Obesity is an all-too common condition, and one that poses a number of health risks. Aside from cardiovascular and joint damage, obesity also weakens our immune responses.
This study investigated the link between probiotic supplementation and the strength of invariant natural killer T cells (iNKT cells). These specialized T cells work along a wide range of duties to help keep infections at bay, and prevent weight gain. But in cases of obesity, they are depleted. Whether that is an effect of weight gain overwhelming the body’s natural ability to prevent too much adipose formation, or if the obesity is a cause of already-low iNKT is still being worked out.

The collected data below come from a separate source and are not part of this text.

(** * Jadwal Piket: weekly duty scheduling

    A shallow embedding of [streamlit_jadwal_piket_app.py]: the calendar
    helpers, the per-day selection (quota tiers, then relaxation), the day
    table, the repair pass with its final assertion, and the multi-week
    loop of [main]. *)

From stdpp Require Import base list gmap strings pretty sorting.

Open Scope string_scope.
Open Scope nat_scope.
Open Scope list_scope.
Open Scope stdpp_scope.

(** ** Exceptions and the error monad *)

Inductive exn :=
  | RuntimeError (msg : string)
  | ValueError (msg : string)
  | KeyError (msg : string)
  | AssertionError (msg : string).

(** [str(e)], as shown by [st.error(str(e))]; a [KeyError] carries the
    [repr] of its key, which is what [str] gives for it. *)
Definition exn_str (e : exn) : string :=
  match e with
  | RuntimeError m | ValueError m | KeyError m | AssertionError m => m
  end.

Inductive result (A : Type) :=
  | Ok (a : A)
  | Raise (e : exn).
Arguments Ok {A} a.
Arguments Raise {A} e.

Global Instance result_ret : MRet result := λ A a, Ok a.
Global Instance result_bind : MBind result := λ A B k m,
  match m with
  | Ok a => k a
  | Raise e => Raise e
  end.

Definition is_ok {A} (r : result A) : bool :=
  match r with Ok _ => true | Raise _ => false end.

(** ** Dates

    A [datetime.date] is its proleptic Gregorian ordinal
    ([date.toordinal()]); adding [timedelta(days=i)] adds [i], and
    [(d - e).days] is the difference of the ordinals. *)

Definition date := Z.

Section dates.
Local Open Scope Z_scope.

Definition weekday (d : date) : Z := (d + 6) `mod` 7.

(** [today + relativedelta(weekday=MO(+1))]: the first Monday on or after
    [today]. *)
Definition monday_near_future (today : date) : date :=
  today + (7 - weekday today) `mod` 7.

In any event, in this animal study, researchers found that probiotic supplementation not only restored the levels of immune-protecting iNKT cells, it also improved metabolism and alleviated obesity in mice fed a high-fat diet.
The results of this work is another example of the wide range of probiotic activity. Generally considered important for relieving digestive disorders, replenishing probiotics may be key to almost every aspect of good health.
Wang X, Ba T, Cheng Y, Zhang P, Chang X. Probiotics alleviate adipose inflammation in high-fat diet-induced obesity by restoring adipose invariant natural killer T cells. Nutrition. Available online 25 April 2021, 111285. https://doi.org/10.1016/j.nut.2021.111285
Objective: Invariant natural killer T (iNKT) cells, which are depleted in obese individuals, play important roles in preventing diet-induced obesity and associated disorders. Probiotic supplementation can alter the gut microbiota and immunomodulation in obesity. However, it remains unclear whether probiotics can affect visceral adipose iNKT cells.
Methods: Wild-type (WT) male C57BL/6 mice and CD1d knockout (CD1dKO) mice were fed a high-fat diet (HFD) or normal-fat diet (NFD). Some mice received active or heat-killed VSL#3 probiotics. Preventative VSL#3 therapy was also administered to HFD mice. Body weight, metabolic parameters, expression of genes encoding adipose inflammatory factors (IL-4, IL-10, TNF-α, IFN-γ, and IL-6), adipose iNKT cell frequency, and sub-phenotype were evaluated.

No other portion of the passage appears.